Limitations & Reproducibility

  • No attempt was made to evaluate utility, road‑map, or fair launch claims – the scope is purely red‑flag hygiene. I haven’t evaluated more sophisticated schemes such as bundling.
  • A single month of February‑2025 is analyzed to decrease API costs. It is not necessarily representative.
  • The analysis ignores copy‑minting on other chains (Blast, Base).
  • Rug‑check’s heuristics update over time; re‑running the script next year will shift numbers.
  • The full python scripts and query notebooks (Python, Jupyter) and raw JSON and CSV files live in a GitHub repo I can share upon request.

Results

Aggregate counts

MetricTokensShare
Total coins756 648100 %
With ≥ 1 social link7420.10 %
Pass all rug‑check tests910.012 %

Put differently, only one in ~10 000 freshly minted Solana tokens both tells you who they are and shows no obvious technical red flags.

Which socials matter?

PlatformCountPercentage
x/twitter68592.3%
telegram67891.4%
website54773.7%
email19826.7%
reddit233.1%
instagram182.4%
tiktok172.3%
github152.0%
discord121.6%
youtube70.9%
facebook50.7%
medium30.4%

Rug‑check alert stack

AlertCountPercentage
Low amount of LP Providers57229.5%
Low Liquidity34918.0%
Single holder ownership23812.3%
Top 10 holders high ownership1799.2%
High ownership1598.2%
Mutable metadata1457.5%
Large Amount of LP Unlocked1216.2%
Creator history of rugged tokens894.6%
High holder concentration241.2%
Fee config enabled160.8%
High holder correlation150.8%
Copycat token130.7%
Symbol Mismatch50.3%
Name Mismatch40.2%
Mint Authority still enabled40.2%
Low Amount of holders30.2%
Freeze Authority still enabled10.1%

Discussion

1. Socials ≠ legitimacy, but absence is a screaming red flag

A Telegram channel costs nothing; a GitHub repo can be copied in seconds. Yet 99.9 % of tokens don’t bother. That aligns with anecdotal trading heuristics – “If it has no X handle, skip” – shared by veteran Solana snipers.

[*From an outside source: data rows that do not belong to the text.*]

(** * Verification of [fix_viewmodel.py]

    The script reads one C# source file as text, applies two literal
    [str.replace] substitutions in sequence, writes the text back and
    prints a confirmation line.  This development embeds

    - Python's [str] operations used by the script ([Str]),
    - the [utf-8-sig] codec and the newline handling of a text-mode
      [open] with the default [newline=None] ([Codec], [TextIO]),
    - the script itself, statement by statement, over an explicit model
      of the file, the standard output and the raised exception
      ([FixViewModel]),

    and then proves the properties of the patch. *)

From Stdlib Require Import List NArith Lia Bool PeanoNat Wf_nat.
From Stdlib.Strings Require Import String Ascii Byte.
Import ListNotations.

Local Open Scope N_scope.
Local Open Scope list_scope.

(* ================================================================== *)
(** * Part I: the embedding                                            *)
(* ================================================================== *)

(** ** Python [str]: a sequence of Unicode code points *)

Module Str.

(** A Python [str] is a sequence of code points; a code point is a number
    in [0, 0x10FFFF]. *)
Definition text := list N.

(** An ASCII literal as a [text]. *)
Definition txt (s : string) : text :=
  map N_of_ascii (list_ascii_of_string s).
Arguments txt s%_string.

Definition LF : N := 10.
Definition CR : N := 13.
(** * vidstack/elements: request queuing and media-state synchronisation

    A shallow embedding of the request-queue and media-context logic of the
    media provider elements, of the store subscription helper and of the HLS
    provider's [canPlayType], with the properties the specification states
    about them.

    - [JsMap]: a JavaScript [Map] keyed by strings (insertion ordered).
    - [CoreProvider]: [src/core/provider/MediaProviderElement.ts], the
      provider that owns its request queue as a [Map] and a deferred promise.
    - [RequestQueue]: the [RequestQueue] class the later provider uses.
    - [MediaProvider]: [src/media/provider/MediaProviderElement.ts].
    - [Stores]: writable / derived stores and [hostedStoreSubscription].
    - [Hls]: [HlsElement.canPlayType]. *)

From stdpp Require Import gmap strings list.

Set Warnings "-clear-no-such-hyp".

(** ** Values held by the media context and thrown by requests *)

(** JavaScript values as far as the modelled code looks at them: they are
    stored, copied and compared, never computed on.  Numbers are kept as
    thousandths (volume 0.5 is [VNum 500]); [NaN] is a value of its own. *)
Inductive value :=
| VUndefined
| VBool (b : bool)
| VNaN
| VNum (thousandths : Z)
| VStr (s : string)
| VTimeRanges (ranges : list (Z * Z))
| VThrown (tag : nat).

#[global] Instance value_eq_dec : EqDecision value.
Proof. solve_decision. Defined.

(** JavaScript truthiness, as used by [if (!this.canPlay)]. *)
Definition truthy (v : value) : bool :=
  match v with
  | VUndefined => false
  | VBool b => b
  | VNaN => false
  | VNum n => negb (Z.eqb n 0)
  | VStr s => negb (String.eqb s "")
  | VTimeRanges _ => true
  | VThrown _ => true
  end.

(** Reading a property of an object: a missing property reads [undefined]. *)
Definition prop (o : gmap string value) (name : string) : value :=
  default VUndefined (o !! name).

(** ** JavaScript [Map] with string keys

    A [Map] iterates in insertion order; [set] on a key that is present
    replaces the value and keeps the key's position; [delete] removes the
    entry.  The association list holds the entries in iteration order. *)
Module JsMap.
Section JsMap.
Context {V : Type}.

Fixpoint get (k : string) (m : list (string * V)) : option V :=
  match m with
  | [] => None
  | (k', v) :: m' => if decide (k = k') then Some v else get k m'
  end.

Definition has (k : string) (m : list (string * V)) : bool :=
  bool_decide (is_Some (get k m)).

Fixpoint set (k : string) (v : V) (m : list (string * V)) : list (string * V) :=
  match m with
  | [] => [(k, v)]
  | (k', v') :: m' =>
      if decide (k = k') then (k, v) :: m' else (k', v') :: set k v m'
  end.

Fixpoint delete (k : string) (m : list (string * V)) : list (string * V) :=
  match m with
  | [] => []
  | (k', v') :: m' =>
      if decide (k = k') then delete k m' else (k', v') :: delete k m'
  end.

Definition keys (m : list (string * V)) : list string := m.*1.

Definition size (m : list (string * V)) : nat := length m.

Definition clear (m : list (string * V)) : list (string * V) := [].

(** A well-formed map holds each key once. *)
Definition wf (m : list (string * V)) : Prop := NoDup (keys m).

Lemma keys_set_in k v m : k ∈ keys m → keys (set k v m) = keys m.
Proof.
  unfold keys. induction m as [|[k' v'] m IH]; csimpl.
  - intros H. by apply elem_of_nil in H.
  - intros H. destruct (decide (k = k')) as [->|Hne]; csimpl; [done|].
    apply elem_of_cons in H as [H|H]; [done|]. by rewrite IH.
Qed.

Lemma set_fresh k v m : k ∉ keys m → set k v m = m ++ [(k, v)].
Proof.
  unfold keys. induction m as [|[k' v'] m IH]; csimpl; [done|].
  intros H. apply not_elem_of_cons in H as [Hne H].
  destruct (decide (k = k')); [done|]. by rewrite IH.
Qed.

Lemma keys_set_fresh k v m : k ∉ keys m → keys (set k v m) = keys m ++ [k].
Proof. intros H. rewrite set_fresh by done. unfold keys. by rewrite fmap_app. Qed.

Lemma elem_of_keys_set k k' v m :
  k' ∈ keys (set k v m) ↔ k' = k ∨ k' ∈ keys m.
Proof.
  destruct (decide (k ∈ keys m)) as [Hin|Hout].
  - rewrite keys_set_in by done. split; [by right|]. by intros [->|?].
  - rewrite keys_set_fresh by done. rewrite elem_of_app, list_elem_of_singleton.
    tauto.
Qed.

Lemma wf_set k v m : wf m → wf (set k v m).
Proof.
  unfold wf. intros Hwf. destruct (decide (k ∈ keys m)) as [Hin|Hout].
  - by rewrite keys_set_in.
  - rewrite keys_set_fresh by done. apply NoDup_app. split; [done|].
    split; [|apply NoDup_singleton].
    intros x Hx Hk. apply list_elem_of_singleton in Hk. by subst.
Qed.

Lemma elem_of_keys_delete k k' m :
  k' ∈ keys (delete k m) ↔ k' ≠ k ∧ k' ∈ keys m.
Proof.
  unfold keys. induction m as [|[k0 v0] m IH]; csimpl.
  - split; [intros H; by apply elem_of_nil in H|intros [_ H]; by apply elem_of_nil in H].
  - destruct (decide (k = k0)) as [->|Hne]; csimpl.
    + rewrite IH, elem_of_cons. naive_solver.
    + rewrite !elem_of_cons, IH. naive_solver.
Qed.

Lemma wf_delete k m : wf m → wf (delete k m).
Proof.
  unfold wf, keys. induction m as [|[k0 v0] m IH]; csimpl; [done|].
  intros Hnd. apply NoDup_cons in Hnd as [Hk0 Hnd].
  destruct (decide (k = k0)); csimpl; [by apply IH|].
  apply NoDup_cons. split; [|by apply IH].
  intros Hin. apply Hk0. by apply (elem_of_keys_delete k k0 m) in Hin as [_ ?].
Qed.

Lemma get_set_eq k v m : get k (set k v m) = Some v.
Proof.
  induction m as [|[k' v'] m IH]; csimpl.
  - by rewrite decide_True.
  - destruct (decide (k = k')) as [->|Hne]; csimpl.
    + by rewrite decide_True.
    + by rewrite decide_False.
Qed.


Lemma get_delete_eq k m : get k (delete k m) = None.
Proof.
  induction m as [|[k' v'] m IH]; csimpl; [done|].
  destruct (decide (k = k')) as [->|Hne]; csimpl; [done|].
  by rewrite decide_False.
Qed.

Lemma get_delete_ne k k' m : k' ≠ k → get k' (delete k m) = get k' m.
Proof.
  intros Hne. induction m as [|[k0 v0] m IH]; csimpl; [done|].
  destruct (decide (k = k0)) as [->|Hne0]; csimpl.
  - by rewrite decide_False.
  - by destruct (decide (k' = k0)).
Qed.

Lemma get_None k m : get k m = None ↔ k ∉ keys m.
Proof.
  unfold keys. induction m as [|[k' v'] m IH]; csimpl.
  - split; [intros _; apply not_elem_of_nil|done].
  - rewrite not_elem_of_cons. destruct (decide (k = k')); naive_solver.
Qed.

Lemma delete_fresh k m : k ∉ keys m → delete k m = m.
Proof.
  unfold keys. induction m as [|[k' v'] m IH]; csimpl; [done|].
  intros H. apply not_elem_of_cons in H as [Hne H].
  rewrite decide_False by done. by rewrite IH.
Qed.

Lemma get_elem_of k v m : wf m → (k, v) ∈ m ↔ get k m = Some v.
Proof.
  unfold wf, keys. induction m as [|[k' v'] m IH]; csimpl.
  - intros _. split; [intros H; by apply elem_of_nil in H|done].
  - intros Hnd. apply NoDup_cons in Hnd as [Hk' Hnd].
    rewrite elem_of_cons, IH by done.
    destruct (decide (k = k')) as [->|Hne].
    + split; [|naive_solver]. intros [[= ->]|Hg]; [done|].
      exfalso. apply Hk'. apply (get_None k' m) in Hk'. congruence.
    + naive_solver.
Qed.

End JsMap.
End JsMap.

(** ** Requests

    A request is a closure [() => void | Promise<void>].  The model keeps
    its identity and what a call to it does as far as the caller can see:
    it returns [undefined], it throws, or it returns a promise that the
    engine settles later. *)
Inductive behaviour :=
| Returns
| Throws (e : value)
| ReturnsPromise.

Record action := Action { act_id : nat; act_does : behaviour }.

#[global] Instance behaviour_eq_dec : EqDecision behaviour.
Proof. solve_decision. Defined.

#[global] Instance action_eq_dec : EqDecision action.
Proof. solve_decision. Defined.

(** * The provider of [src/core/provider/MediaProviderElement.ts] *)
Module CoreProvider.

Inductive event :=
| VdsErrorEvent (detail : value)
| VdsViewTypeChangeEvent (detail : value)
| VdsDisconnectEvent.

(** A promise is pending (absent from the table) or settled. *)
Inductive settlement :=
| Fulfilled
| Rejected (reason : value).

#[global] Instance settlement_eq_dec : EqDecision settlement.
Proof. solve_decision. Defined.

(** An [async] method suspended at its [await]: what it waits for and what
    it still has to run.  Each is stored under the promise its call
    returned. *)
Inductive continuation :=
| SafelyMakeRequestK (requestKey : string) (awaited : option nat)
| FlushRequestQueueK (all : list nat)
| WaitForRequestQueueToFlushK (awaited : nat).

(** One call of a request: the key it was served under, the request called
    and the promise it returned, if it returned one. *)
Record call := Call {
  call_key : string;
  call_action : nat;
  call_promise : option nat
}.

(** An entry of [mediaContext]: the default of the property and, for a
    derived context, its key. *)
Record Context := { defaultValue : value; key : option string }.

Record provider := Provider {
  (* protected requestQueue = new Map() *)
  requestQueue : list (string * action);
  (* protected pendingRequestQueueFlush = deferredPromise() *)
  pendingRequestQueueFlush : nat;
  (* readonly context *)
  context : gmap string value;
  (* what dispatchEvent was called with, oldest first *)
  dispatched : list event;
  (* the requests called, oldest first *)
  invoked : list call;
  (* calls of requestUpdate() *)
  updateRequests : nat;
  (* the settled promises *)
  promises : gmap nat settlement;
  (* the promises returned by requests: only the engine settles them *)
  enginePromises : gset nat;
  (* the next promise to allocate *)
  fresh : nat;
  (* the async calls suspended at an await, by the promise they returned *)
  suspended : gmap nat continuation
}.

Definition set_requestQueue (q : list (string * action)) (s : provider) : provider :=
  Provider q (pendingRequestQueueFlush s) (context s) (dispatched s) (invoked s)
    (updateRequests s) (promises s) (enginePromises s) (fresh s) (suspended s).

Definition set_pendingRequestQueueFlush (d : nat) (s : provider) : provider :=
  Provider (requestQueue s) d (context s) (dispatched s) (invoked s)
    (updateRequests s) (promises s) (enginePromises s) (fresh s) (suspended s).

Definition set_context (c : gmap string value) (s : provider) : provider :=
  Provider (requestQueue s) (pendingRequestQueueFlush s) c (dispatched s) (invoked s)
    (updateRequests s) (promises s) (enginePromises s) (fresh s) (suspended s).

Definition dispatchEvent (e : event) (s : provider) : provider :=
  Provider (requestQueue s) (pendingRequestQueueFlush s) (context s)
    (dispatched s ++ [e]) (invoked s)
    (updateRequests s) (promises s) (enginePromises s) (fresh s) (suspended s).

Definition record_call (c : call) (s : provider) : provider :=
  Provider (requestQueue s) (pendingRequestQueueFlush s) (context s)
    (dispatched s) (invoked s ++ [c])
    (updateRequests s) (promises s) (enginePromises s) (fresh s) (suspended s).

Definition requestUpdate (s : provider) : provider :=
  Provider (requestQueue s) (pendingRequestQueueFlush s) (context s)
    (dispatched s) (invoked s)
    (S (updateRequests s)) (promises s) (enginePromises s) (fresh s) (suspended s).

Definition set_promises (ps : gmap nat settlement) (s : provider) : provider :=
  Provider (requestQueue s) (pendingRequestQueueFlush s) (context s)
    (dispatched s) (invoked s)
    (updateRequests s) ps (enginePromises s) (fresh s) (suspended s).

Definition set_enginePromises (e : gset nat) (s : provider) : provider :=
  Provider (requestQueue s) (pendingRequestQueueFlush s) (context s)
    (dispatched s) (invoked s)
    (updateRequests s) (promises s) e (fresh s) (suspended s).

Definition set_fresh (n : nat) (s : provider) : provider :=
  Provider (requestQueue s) (pendingRequestQueueFlush s) (context s)
    (dispatched s) (invoked s)
    (updateRequests s) (promises s) (enginePromises s) n (suspended s).
(** One iteration writes the two scratch polynomials it goes through and
    the output component, nothing else. *)
Lemma keeps_SwitchNew_body rs ctIn ctOut dir levelQ1 lc i :
  keeps (same_but (fun l => l ∈ [fst (buffQ1 lc); snd (buffQ1 lc);
                                  fst (buffQ2 lc); snd (buffQ2 lc)] \/
                             l ∈ Value ctOut))
        (SwitchNew_body rs ctIn ctOut dir levelQ1 lc i).
Proof.
  unfold SwitchNew_body.
  apply keeps_bind_any; [apply keeps_index | intros v].
  eapply keeps_bind; [apply keeps_index2 | apply returns_index2 | intros b1 Hb1].
  apply keeps_bind_any.
  { apply keeps_transform. left. destruct Hb1 as [-> | ->]; repeat constructor. }
  intros _.
  eapply keeps_bind; [apply keeps_index2 | apply returns_index2 | intros b2 Hb2].
  apply keeps_bind_any.
  { apply keeps_ModUp. left. destruct Hb2 as [-> | ->]; repeat constructor. }
  intros _.
  eapply keeps_bind; [apply keeps_index | apply returns_index | intros o Ho].
  destruct dir; apply keeps_transform; right; exact Ho.
Qed.

End FrameProofs.

(** ** The setup of [SwitchNew] *)

Lemma AtLevel_inv r l r' :
  AtLevel r l = Ok r' ->
  0 <= l <= MaxLevel r /\ r' = mkRing (SubRings r) (RingDegree r) l.
Proof.
  unfold AtLevel. destruct (l <? 0) eqn:E1; [discriminate |].
  destruct (MaxLevel r <? l) eqn:E2; [discriminate |].
  intros H. injection H as <-. apply Z.ltb_ge in E1, E2. auto.
Qed.


Lemma AtLevel_err r l e : AtLevel r l = Err e -> exists msg, e = LibraryPanic msg.
Proof.
  unfold AtLevel. destruct (l <? 0); [intros H; injection H as <-; eauto |].
  destruct (MaxLevel r <? l); [intros H; injection H as <-; eauto | discriminate].
Qed.

Lemma Degree_components ct : Z.to_nat (Degree ct + 1) = length (Value ct).
Proof. unfold Degree. lia. Qed.

Lemma ct_Level_inv ct (s s' : Store) l :
  ct_Level ct s = (s', Ok l) ->
  s' = s /\ exists v0 c, Value ct !! 0%nat = Some v0 /\ s !! v0 = Some c /\
                         l = Z.of_nat (length c) - 1.
Proof.
  unfold ct_Level, poly_Level. intros H.
  apply bind_ok_inv in H. destruct H as (s1 & v0 & Hv & H).
  apply index_inv in Hv. destruct Hv as [-> Hv].
  destruct (Value ct !! 0%nat) as [v |] eqn:E; [injection Hv as -> | discriminate].
  apply bind_ok_inv in H. destruct H as (s2 & c & Hc & H).
  apply load_inv in Hc. destruct Hc as [-> Hc].
  destruct (s !! v) as [c' |] eqn:E'; [injection Hc as -> | discriminate].
  apply ret_inv in H. destruct H as [-> H]. injection H as ->.
  eauto 10.
Qed.

Lemma ct_Level_pure ct (s s' : Store) r : ct_Level ct s = (s', r) -> s' = s.
Proof.
  unfold ct_Level, poly_Level. intros H.
  apply bind_inv in H. destruct H as [(s1 & v0 & Hv & H) | (e & Hv & _)];
    apply index_inv in Hv; destruct Hv as [-> _]; [| reflexivity].
  apply bind_inv in H. destruct H as [(s2 & c & Hc & H) | (e & Hc & _)];
    apply load_inv in Hc; destruct Hc as [-> _]; [| reflexivity].
  apply ret_inv in H. tauto.
Qed.

Lemma ct_Level_run ct (s : Store) v0 c :
  Value ct !! 0%nat = Some v0 -> s !! v0 = Some c ->
  ct_Level ct s = (s, Ok (Z.of_nat (length c) - 1)).
Proof.
  intros Hv Hc. unfold ct_Level, poly_Level, bind, index, load.
  rewrite Hv. cbn. rewrite Hc. reflexivity.
Qed.

Section SetupProofs.
Context {L : RingLibrary}.

Lemma SwitchNew_setup_inv rs ctIn dir l1 (s s1 : Store) lc :
  SwitchNew_setup rs ctIn dir l1 s = (s1, Ok lc) ->
  exists rsrc rdst,
    RingQ (source_params rs dir) = Some rsrc /\
    RingQ (destination_params rs dir) = Some rdst /\
    levelQ2 lc = l1 - Level rsrc + Level rdst /\
    AtLevel rsrc l1 = Ok (ringQ1 lc) /\
    AtLevel rdst (levelQ2 lc) = Ok (ringQ2 lc) /\
    buffQ1 lc = scratch_in rs dir /\
    buffQ2 lc = scratch_out rs dir /\
    s1 = s ++ replicate (length (Value ctIn))
                 (zero_poly (if dir then ringQ1 lc else ringQ2 lc)) /\
    ctOut0 lc = mkCiphertext (seq (length s) (length (Value ctIn)))
                  (DefaultScale (destination_params rs dir))
                  (nttFlag (params1 rs)) false (0, 0).
Proof.
  unfold SwitchNew_setup. intros H. destruct dir.
  - apply bind_ok_inv in H. destruct H as (s2 & r1 & Hr1 & H).
    apply deref_inv in Hr1. destruct Hr1 as [-> Hr1].
    destruct (RingQ (params1 rs)) as [r1' |] eqn:E1; [injection Hr1 as -> | discriminate].
    apply bind_ok_inv in H. destruct H as (s2 & r2 & Hr2 & H).
    apply deref_inv in Hr2. destruct Hr2 as [-> Hr2].
    destruct (RingQ (params2 rs)) as [r2' |] eqn:E2; [injection Hr2 as -> | discriminate].
    apply bind_ok_inv in H. destruct H as (s2 & ct & Hct & H).
    apply NewCiphertext_inv in Hct.
    destruct Hct as (rq & r & Hrq & Hr & Hdeg & -> & ->).
    rewrite E1 in Hrq. injection Hrq as <-.
    apply bind_ok_inv in H. destruct H as (s3 & rq1 & Hrq1 & H).
    apply lift_inv in Hrq1. destruct Hrq1 as [-> Hrq1].
    apply bind_ok_inv in H. destruct H as (s3 & rq2 & Hrq2 & H).
    apply lift_inv in Hrq2. destruct Hrq2 as [-> Hrq2].
    apply ret_inv in H. destruct H as [-> H]. injection H as ->.
    rewrite Hr in Hrq1. injection Hrq1 as <-.
    rewrite Degree_components.
    do 2 eexists. cbn. repeat split; eauto.
  - apply bind_ok_inv in H. destruct H as (s2 & r2 & Hr2 & H).
    apply deref_inv in Hr2. destruct Hr2 as [-> Hr2].
    destruct (RingQ (params2 rs)) as [r2' |] eqn:E2; [injection Hr2 as -> | discriminate].
    apply bind_ok_inv in H. destruct H as (s2 & r1 & Hr1 & H).
    apply deref_inv in Hr1. destruct Hr1 as [-> Hr1].
    destruct (RingQ (params1 rs)) as [r1' |] eqn:E1; [injection Hr1 as -> | discriminate].
    apply bind_ok_inv in H. destruct H as (s2 & ct & Hct & H).
    apply NewCiphertext_inv in Hct.
    destruct Hct as (rq & r & Hrq & Hr & Hdeg & -> & ->).
    rewrite E1 in Hrq. injection Hrq as <-.
    apply bind_ok_inv in H. destruct H as (s3 & rq1 & Hrq1 & H).
    apply lift_inv in Hrq1. destruct Hrq1 as [-> Hrq1].
    apply bind_ok_inv in H. destruct H as (s3 & rq2 & Hrq2 & H).
    apply lift_inv in Hrq2. destruct Hrq2 as [-> Hrq2].
    apply ret_inv in H. destruct H as [-> H]. injection H as ->.
    rewrite Hr in Hrq2. injection Hrq2 as <-.
    rewrite Degree_components.
    do 2 eexists. cbn. repeat split; eauto.
Qed.

Lemma SwitchNew_setup_grows rs ctIn dir l1 (s s1 : Store) x :
  SwitchNew_setup rs ctIn dir l1 s = (s1, x) -> exists ext, s1 = s ++ ext.
Proof.
  assert (exists ext, s = s ++ ext) as Hself by (exists []; symmetry; apply app_nil_r).
  unfold SwitchNew_setup. intros H. destruct dir.
  - apply bind_inv in H. destruct H as [(s2 & r1 & Hr1 & H) | (e & Hr1 & _)];
      apply deref_inv in Hr1; destruct Hr1 as [-> _]; [| exact Hself].
    apply bind_inv in H. destruct H as [(s2 & r2 & Hr2 & H) | (e & Hr2 & _)];
      apply deref_inv in Hr2; destruct Hr2 as [-> _]; [| exact Hself].
    apply bind_inv in H. destruct H as [(s2 & ct & Hct & H) | (e & Hct & _)];
      apply NewCiphertext_grows in Hct; [| exact Hct].
    apply bind_inv in H. destruct H as [(s3 & rq1 & Hrq1 & H) | (e & Hrq1 & _)];
      apply lift_inv in Hrq1; destruct Hrq1 as [-> _]; [| exact Hct].
    apply bind_inv in H. destruct H as [(s3 & rq2 & Hrq2 & H) | (e & Hrq2 & _)];
      apply lift_inv in Hrq2; destruct Hrq2 as [-> _]; [| exact Hct].
    apply ret_inv in H. destruct H as [-> _]. exact Hct.
  - apply bind_inv in H. destruct H as [(s2 & r1 & Hr1 & H) | (e & Hr1 & _)];
      apply deref_inv in Hr1; destruct Hr1 as [-> _]; [| exact Hself].
    apply bind_inv in H. destruct H as [(s2 & r2 & Hr2 & H) | (e & Hr2 & _)];
      apply deref_inv in Hr2; destruct Hr2 as [-> _]; [| exact Hself].
    apply bind_inv in H. destruct H as [(s2 & ct & Hct & H) | (e & Hct & _)];
      apply NewCiphertext_grows in Hct; [| exact Hct].
    apply bind_inv in H. destruct H as [(s3 & rq1 & Hrq1 & H) | (e & Hrq1 & _)];
      apply lift_inv in Hrq1; destruct Hrq1 as [-> _]; [| exact Hct].
    apply bind_inv in H. destruct H as [(s3 & rq2 & Hrq2 & H) | (e & Hrq2 & _)];
      apply lift_inv in Hrq2; destruct Hrq2 as [-> _]; [| exact Hct].
    apply ret_inv in H. destruct H as [-> _]. exact Hct.
Qed.

End SetupProofs.

(** ** Frame of [SwitchNew] *)

Section SwitchNewFrame.
Context {L : RingLibrary}.

Lemma scratch_in_buffers rs dir l :
  l = fst (scratch_in rs dir) \/ l = snd (scratch_in rs dir) -> l ∈ buffers rs.
Proof. unfold buffers, scratch_in. destruct dir; intros [-> | ->]; repeat constructor. Qed.

Lemma scratch_out_buffers rs dir l :
  l = fst (scratch_out rs dir) \/ l = snd (scratch_out rs dir) -> l ∈ buffers rs.
Proof. unfold buffers, scratch_out. destruct dir; intros [-> | ->]; repeat constructor. Qed.

(** Whatever the outcome, polynomials that existed before the call and are
    not scratch polynomials of the switcher keep their contents, and a
    returned ciphertext has its components in storage allocated by the
    call. *)
Lemma SwitchNew_changes rs ctIn dir (s s' : Store) r :
  SwitchNew rs ctIn dir s = (s', r) ->
  (length s <= length s')%nat /\
  (forall l, (l < length s)%nat -> l ∉ buffers rs -> s' !! l = s !! l) /\
  (forall out, r = Ok out ->
     Value out = seq (length s) (length (Value ctIn)) /\
     length s' = (length s + length (Value ctIn))%nat).
Proof.
  rewrite SwitchNew_unfold. intros H.
  apply bind_inv in H. destruct H as [(s0 & l1 & Hl1 & H) | (e & Hl1 & ->)];
    apply ct_Level_pure in Hl1; subst;
    [| split; [lia | split; [auto | intros out Hout; discriminate]]].
  apply bind_inv in H. destruct H as [(s1 & lc & Hlc & H) | (e & Hlc & ->)].
  2:{ apply SwitchNew_setup_grows in Hlc. destruct Hlc as [ext ->].
      split; [rewrite length_app; lia |].
      split; [| intros out Hout; discriminate].
      intros l Hl _. apply lookup_app_l. exact Hl. }
  apply SwitchNew_setup_inv in Hlc.
  destruct Hlc as (rsrc & rdst & _ & _ & _ & _ & _ & Hb1 & Hb2 & -> & Hct).
  assert (same_but (fun l => l ∈ [fst (buffQ1 lc); snd (buffQ1 lc);
                                   fst (buffQ2 lc); snd (buffQ2 lc)] \/
                              l ∈ Value (copy_MetaData (ctOut0 lc) ctIn))
            (s ++ replicate (length (Value ctIn))
                    (zero_poly (if dir then ringQ1 lc else ringQ2 lc))) s') as Hsame.
  { apply bind_inv in H. destruct H as [(s2 & u & Hloop & H) | (e & Hloop & _)].
    - apply ret_inv in H. destruct H as [-> _].
      eapply keeps_for_range; [| exact Hloop]. intros i. apply keeps_SwitchNew_body.
    - eapply keeps_for_range; [| exact Hloop]. intros i. apply keeps_SwitchNew_body. }
  pose proof (same_but_length _ _ _ Hsame) as Hlen.
  rewrite length_app, length_replicate in Hlen.
  split; [lia |]. split.
  - intros l Hl Hnb. destruct Hsame as [_ Hsame]. rewrite Hsame.
    + apply lookup_app_l. exact Hl.
    + cbn [copy_MetaData Value]. rewrite Hct. cbn [Value]. rewrite Hb1, Hb2.
      intros [Hin | Hin].
      * apply Hnb. rewrite !elem_of_cons in Hin.
        destruct Hin as [Hin | [Hin | [Hin | [Hin | Hin]]]].
        -- apply (scratch_in_buffers rs dir). auto.
        -- apply (scratch_in_buffers rs dir). auto.
        -- apply (scratch_out_buffers rs dir). auto.
        -- apply (scratch_out_buffers rs dir). auto.
        -- inversion Hin.
      * apply elem_of_seq in Hin. lia.
  - intros out Hout. subst r.
    apply bind_ok_inv in H. destruct H as (s2 & u & _ & H).
    apply ret_inv in H. destruct H as [_ H]. injection H as ->.
    cbn [copy_MetaData Value]. rewrite Hct. cbn [Value]. split; [reflexivity | lia].
Qed.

2. Rug‑checks as hygiene, not due diligence

Tools such as Rugcheck, Sniperoo or DEXTools’ “honey‑pot” detector catch the low‑hanging scams – unlocked LP, mint authority, fee‑on‑transfer.

They do not protect against:

  • Bundlers / soft rugs – devs sell liquidity gradually after building trust.
  • VC unlock cliffs disguised as “community airdrops”.
  • Social engineering via celebrity hacks (the $PSYOP saga on X).

3. Why so many mints?

The zero‑to‑token cost on pump.fun fell from 6 SOL to 0.1 SOL in January 2025, pushing the daily mint count above 280 k at peak. When the marginal cost of creation is ~$10 and upside is a BONK‑like 1000×, spam is rational.

4. Half‑life and the greater‑fool problem

If a coin’s viable window is measured in hours, timing eclipses fundamentals. Trading becomes a reflex game – hence the proliferation of sniper bots, bundle sniffers and real‑time Rugcheck APIs.